Alexandre Giorgini, porte-parole du Quai d'Orsay et donc porte-parole de l’incompétent Fabius, interrogé sur une éventuelle concertation de cette visite avec les services de son patron, a précisé qu'il s'agit d'une initiative de parlementaires qui, conformément au principe de séparation des pouvoirs, n'a pas été décidée en concertation avec le ministère des Affaires étrangères. « Comme l'a précisé M. Fabius le 15 février, les parlementaires concernés ne sont porteurs d'aucun message officiel », a ajouté Alexandre Giorgini. Il est vrai que depuis le milieu des années 1970, la France n’a cessé de signer des accords, d’abord avec la Ligue Arabe, puis avec l’Organisation de la Coopération islamique, accords conclus sur le dos des chrétiens en terre d’islam et sur le dos d’Israël.

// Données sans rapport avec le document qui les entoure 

Lemma depth_list {A} `{CanonicalCbor A} (l : list A) n :
  Forall (fun a => depth (to_cbor a) <= n)%nat l -> (depth (Array (map to_cbor l)) <= S n)%nat.
Proof.
  intros Hl. enough (depth (Array (map to_cbor l)) < S (S n))%nat by lia.
  apply depth_Array_lt, Forall_map. eapply Forall_impl; [exact Hl|]. cbn. lia.
Qed.

Lemma depth_action (a : PrivateActionRecord) :
  (depth (action_body a) <= body_levels)%nat -> (depth (to_cbor a) <= S body_levels)%nat.
Proof.
  intros H. apply depth_map_of. destruct a as [? ? ? ? t r c ?]. cbn in H.
  repeat (apply Forall_cons; split; [cbn [snd]|]); try apply Forall_nil_2; try done.
  - unfold body_levels. cbn. lia.
  - unfold body_levels. cbn. lia.
  - unfold body_levels. cbn. lia.
  - unfold body_levels. cbn. lia.
  - destruct t as [[]|]; unfold body_levels; cbn; lia.
  - destruct r; unfold body_levels; cbn; lia.
  - destruct c; unfold body_levels; cbn; lia.
Qed.

Ltac each_field := repeat (apply Forall_cons; split; [cbn [snd]|]); try apply Forall_nil_2.

Lemma depth_option {A} `{CanonicalCbor A} (o : option A) n :
  (forall a : A, depth (to_cbor a) <= n)%nat -> (depth (option_cbor o) <= n)%nat.
Proof. intros Ha. destruct o; cbn [option_cbor]; [done|]. cbn. lia. Qed.

Lemma depth_step (s : PublicFlashStep) : (depth (to_cbor s) <= 2)%nat.
Proof.
  apply depth_map_of. each_field; try (cbn; lia); apply depth_option; intros a; try (cbn; lia).
  destruct a; cbn; lia.
Qed.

Michel Garroté, 26 février 2015

2 commentaires

  1. Posté par Sancenay le

    Il est grand temps assurément que « le vent de l’histoire » se retourne ! Il est temps que les nations de l’occident bradeur de leurs racines prennent soin de sauver les dernières traces qui en restent au Moyen-Orient et au Sahel. Faute de quoi elles pourraient elles-mêmes être emportées par le nouveau génocide qu’elles auront amplement causé par leur incurie.Fin des utopies droits-de-l’hommistes contre l’humanité.

  2. Posté par zouk k le

    Analyse très intéressante… où en serions-nous si Poutine n’avait pas mis les pieds au mur contre la guerre ? …certainement le chaos voulu par les USA et sa clique de l’UE comme en Ukraine… merci Poutine !! Les USA fauteur de guerre sont ignobles idem l’UE !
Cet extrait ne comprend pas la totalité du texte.